McCullough: In This Market, Timing Matters

If you can manifest the change you want to see on Wall Street into your risk management style, I think you can win. Like it or not, timing markets matters. So take ownership in your investment process. Manage risk proactively.

After a massive 2-week melt-up across Global Equities, last week ended on a "stinky stagflation" note. By the time it was all said and done, commodity inflation was up a lot more than US stock market inflation. That’s not good.
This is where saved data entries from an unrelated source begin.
(** The [except] clause of [scrape] also covers the render that follows a
    successful static scrape: when the browser cannot open a page, the
    result logs a fetch-phase error ("Static scrape failed") although the
    static scrape succeeded, the fetched markup is dropped, and, if the
    browser fails again in the fallback, the sections are the placeholder. *)
Theorem browser_failure_logged_as_fetch_failure (url0 html : string)
  (m : Meta) (w w1 w2 w3 : World) (e e2 : exn) :
  static_scrape url0 w = (Ok (html, m), w1) ->
  new_page w1 = (Raise e, w2) ->
  new_page w2 = (Raise e2, w3) ->
  exists r,
    scrape_url url0 w = (Ok r, w3) /\
    errors r =
      [ mkError ("Static scrape failed: " ++ str_exn e)%string fetch;
        mkError ("JS scrape failed: " ++ str_exn e2)%string render ] /\
    sections r = [empty_section url0] /\
    meta r = _extract_meta_static HTMLParser EmptyString /\
    interactions r = no_interactions url0.
Proof.
  intros Hs Hn Hn2.
  assert (Hf : fetch_all url0 w =
               (Ok (EmptyString, _extract_meta_static HTMLParser EmptyString,
                    [ mkError ("Static scrape failed: " ++ str_exn e)%string
                        fetch;
                      mkError ("JS scrape failed: " ++ str_exn e2)%string
                        render ],
                    no_interactions url0), w3)).
  { unfold scrape_fetch, try_except, bind at 1. rewrite Hs.
    assert (Hr : forall k : Rendered -> M World Rendered,
               (if needs_full_render HTMLParser html
                then bind (js_scrape url0) k
                else bind (js_scrape_for_interactions url0) k) w1
               = (Raise e, w2)).
    { intros k. destruct (needs_full_render HTMLParser html).
      - unfold bind at 1, _js_scrape, bind at 1. now rewrite Hn.
      - unfold bind at 1, _js_scrape_for_interactions, bind at 1.
        now rewrite Hn. }
    rewrite Hr.
    unfold scrape_fallback, try_except, bind at 1, _js_scrape, bind at 1.
    now rewrite Hn2. }
  eexists; split.
  - unfold scrape, bind. rewrite Hf. reflexivity.
  - repeat split.
Qed.

End ScrapeInvariants.

Lemma scrape_result_invariants_witness :
  exists r w',
    Sim.run Examples.catalogue "http://shop.example/1"
      (Examples.up Examples.catalogue) = (Ok r, w') /\
    url r = "http://shop.example/1" /\
    scrapedAt r = Sim.utcnow_iso (Examples.up Examples.catalogue) /\
    pages_ok "http://shop.example/1" 3 (pages (interactions r)) /\
    List.length (clicks (interactions r)) <= 4 /\
    scrolls (interactions r) <= 3 /\
    error_log_ok (errors r) /\ meta_ok (meta r) /\
    List.length (sections r) <= 20 /\
    Forall (fun s => sourceUrl s = "http://shop.example/1") (sections r).
Proof.
  do 2 eexists; split; [vm_compute; reflexivity|].
  eapply (scrape_result_invariants
            (Sim.HTMLParser Examples.catalogue) Sim.urljoin Sim.html_of
            Sim.World Sim.Handle Sim.utcnow_iso Sim.http_get Sim.new_page
            Sim.page_goto Sim.page_content Sim.page_title
            Sim.page_get_attribute Sim.page_close Sim.page_evaluate
            Sim.page_query_selector Sim.page_query_selector_all
            Sim.handle_click Sim.handle_get_attribute
            "http://shop.example/1" (Examples.up Examples.catalogue)).
  vm_compute; reflexivity.
Defined.

Lemma browser_failure_logged_as_fetch_failure_witness :
  let w := Sim.mkWorld [Examples.main_page] true false None in
  exists r,
    Sim.static_scrape [Examples.main_page] "http://docs.example/" w
      = (Ok (Sim.markup Examples.main_page, default_meta), w) /\
    Sim.run [Examples.main_page] "http://docs.example/" w = (Ok r, w) /\
    map phase (errors r) = [fetch; render] /\
    sections r = [empty_section "http://docs.example/"].
Proof.
  cbv zeta.
  assert (Hs : Sim.static_scrape [Examples.main_page] "http://docs.example/"
                 (Sim.mkWorld [Examples.main_page] true false None)
               = (Ok (Sim.markup Examples.main_page, default_meta),
                  Sim.mkWorld [Examples.main_page] true false None))
    by (vm_compute; reflexivity).
  destruct (browser_failure_logged_as_fetch_failure
              (Sim.HTMLParser [Examples.main_page]) Sim.urljoin Sim.html_of
              Sim.World Sim.Handle Sim.utcnow_iso Sim.http_get Sim.new_page
              Sim.page_goto Sim.page_content Sim.page_title
              Sim.page_get_attribute Sim.page_close Sim.page_evaluate
              Sim.page_query_selector Sim.page_query_selector_all
              Sim.handle_click Sim.handle_get_attribute
              "http://docs.example/" _ _ _ _ _ _
              (Exception "Executable does not exist")
              (Exception "Executable does not exist") Hs eq_refl eq_refl)
    as (r & Hr & He & Hsec & _).
  exists r. split; [exact Hs|]. split; [exact Hr|].
  rewrite He, Hsec. split; reflexivity.
Defined.

(* ================================================================= *)
(** ** When the section loop raises *)





Lemma subnodes_self (n : Node) : In n (subnodes n).
Proof. destruct n; left; reflexivity. Qed.







Section SectionLoop.

Variable HTMLParser : string -> Tree.
Variable urljoin : string -> string -> string.
Variable html_of : Node -> string.

Local Abbreviation extract := (_extract_section urljoin html_of).
Local Abbreviation parse := (_parse_sections HTMLParser urljoin html_of).





End SectionLoop.


Section ScrapeFailure.

Variable HTMLParser : string -> Tree.
Variable urljoin : string -> string -> string.
Variable html_of : Node -> string.
Variable World : Type.
Variable Handle : Type.
Variable utcnow_iso : World -> string.
Variable http_get : string -> M World string.
Variable new_page : M World unit.
Variable page_goto : string -> M World unit.
Variable page_content : M World string.
Variable page_title : M World string.
Variable page_get_attribute : string -> string -> M World (option string).
Variable page_close : M World unit.
Variable page_evaluate : string -> M World unit.
Variable page_query_selector : string -> M World (option Handle).
Variable page_query_selector_all : string -> M World (list Handle).
Variable handle_click : Handle -> M World unit.
Variable handle_get_attribute : Handle -> string -> M World (option string).

Local Abbreviation fetch_all :=
  (scrape_fetch HTMLParser urljoin World Handle http_get new_page page_goto
     page_content page_title page_get_attribute page_close page_evaluate
     page_query_selector page_query_selector_all handle_click
     handle_get_attribute).
Local Abbreviation scrape_url :=
  (scrape HTMLParser urljoin html_of World Handle utcnow_iso http_get new_page
     page_goto page_content page_title page_get_attribute page_close
     page_evaluate page_query_selector page_query_selector_all handle_click
     handle_get_attribute).
Local Abbreviation parse := (_parse_sections HTMLParser urljoin html_of).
Reviewing the week-over-week moves, here’s what happened last week:

  • The US dollar index went up 1.1 percent to $75.18
  • The euro/dollar trade went down 2.1 percent to $1.42
  • The CRB Commodities Index climbed 2.1 percent to 343
  • West Texas Crude Oil rose 1.2 percent to $96.20
  • Gold was up 4 percent to $1,541
  • Copper jumped 2.6 percent to $4.41
  • The S&P 500 inched up 0.3 percent to 1,343
  • Two-year Treasury yields sunk 17 percent to 0.39%
  • Ten-year Treasury yields also declined, 5 percent to 3.03%
  • The 10-year/2-year yield spread tightened 7 basis points

What does all of this mean? Timing markets gets a lot harder when you can’t bank on the Fed bailing you out with another "dollar devaluation" policy. Got an imminent catalyst for another round of quantative easing (i.e. QE3)? We don’t.

With a heightening probability of a debt ceiling debate compromise by late July and QE2 having already ended in June, our macro call here at Hedgeye since April has been for a strengthening US dollar (long UUP ) and weakening euro (short FXE ).

We’ll see if this holds, but the odds are that as Italy’s Silvio Berlusconi shifts his focus from hot-tubing to going after the “speculators,” the euro should be under duress inasmuch as the US dollar searches for Waldo. Remember, timing matters – and to get the US dollar right, you need to get the euro right.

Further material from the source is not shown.